# Homework Help: Estimating the energy of an emitted photon in gamma decay

1. Apr 20, 2013

### dungonyu

1. The problem statement, all variables and given/known data

Consider a nucleus which is initially at rest and in an excited state with energy Ei. It then
decays to a lower energy state with energy Ef by emitting a gamma-ray photon.
Show that the energy of the photon is approximately given by

Eγ≈ΔE−(ΔE)^2/(2mc^2)

where ΔE = Ei - Ef and m is the mass of the nucleus.Note that ΔE is of the order MeV and
hence ΔE << mc^2

2. Relevant equations

Relativistic energy-momemtum formula:
E^2=(mc^2)^2+( pc)^2

3. The attempt at a solution

If I consider Ei=m*c^2 and Ef=m'*c^2, where m' is the mass of the nucleus after the emission,

After some calculations with the formula by applying conservation of energy and momentum,

1. momentum of the photon equals to momentum of the nucleus in magnitude, Eγ=pc,

2. mc^2= "square root of (m'c^2)^2+( pc)^2" + Eγ

I get Eγ= ΔE−(ΔE)^2/(2mc^2), which does not have any approximation

Am I wrong in the very first step by assuming

Ei=m*c^2 and Ef=m'*c^2 ? and applying the formula but forgetting some important approximation?

Last edited: Apr 21, 2013
2. Apr 21, 2013

### Staff: Mentor

Eγ= ΔE−(ΔE)^2/(2mc^2) gets negative for large ΔE, it has to be an approximation with limited validity.
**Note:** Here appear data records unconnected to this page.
(* ===== verification/_CoqProject ===== *)
-Q . S2P
Prelude.v
JsNumber.v
Values.v
Shifts.v
Rounding.v
Nearest.v
SFArith.v
JsArith.v
JsString.v
NumberToString.v
Base64.v
Labels.v
Geometry.v
Describe.v
Exact.v
Configuration.v
Collaborators.v
Cycle.v
Thrown.v
Lifecycle.v
Console.v
Protocol.v
Async.v
Screen.v
Scheduler.v
Monitors.v
Teardown.v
You don't need the mass of the initial nucleus - it is at rest, it has zero momentum anyway.

3. Apr 21, 2013

### dungonyu

I dont understand. Shouldn't I approximate the energy of the emitted photon with the mass of the nucleus? And after the emission, both the photon and the nucleus carry non zero momentum.

I have enriched my steps in attempt. And I just wonder whether my first assumptions on Ei and Ef are correct

4. Apr 21, 2013

### Staff: Mentor

With the energy difference for the nucleus.
Sure, but you don't have the initial nucleus after the emission.

As ΔE << mc^2, you can use the nonrelativistic momentum of the nucleus.

There is still something missing, I think.

$$mc^2=\sqrt{(m'c^2)^2+(pc)^2} + Eγ$$
And what did you do afterwards?

5. Apr 21, 2013

### dungonyu

pc= Eγ. So (mc^2-Eγ)^2=(m'c^2)^2+(Eγ)^2

then
(mc^2)^2-2mc^2*(Eγ)+(Eγ)^2=(m'c^2)^2+(Eγ)^2
rearranging terms and cancelling (Eγ)^2 we get
2mc^2*(Eγ)= (mc^2)^2- (m'c^2)^2

if we assert Ei = mc^2 and Ef = m'c^2,
2mc^2*(Eγ)= (Ei)^2-(Ef)^2= (Ei-Ef)(Ei+Ef)=ΔE(2Ei-ΔE)

so by dividing 2mc^2, which is equal to 2Ei, the desired result follows. However is it awkward to assume that Ei = mc^2 because Ei is an excited energy level of the nucleus?

6. Apr 21, 2013

### Staff: Mentor

I think m should be the mass of the nucleus afterwards. Here you can use the assumption ΔE << mc^2 to fix that ;).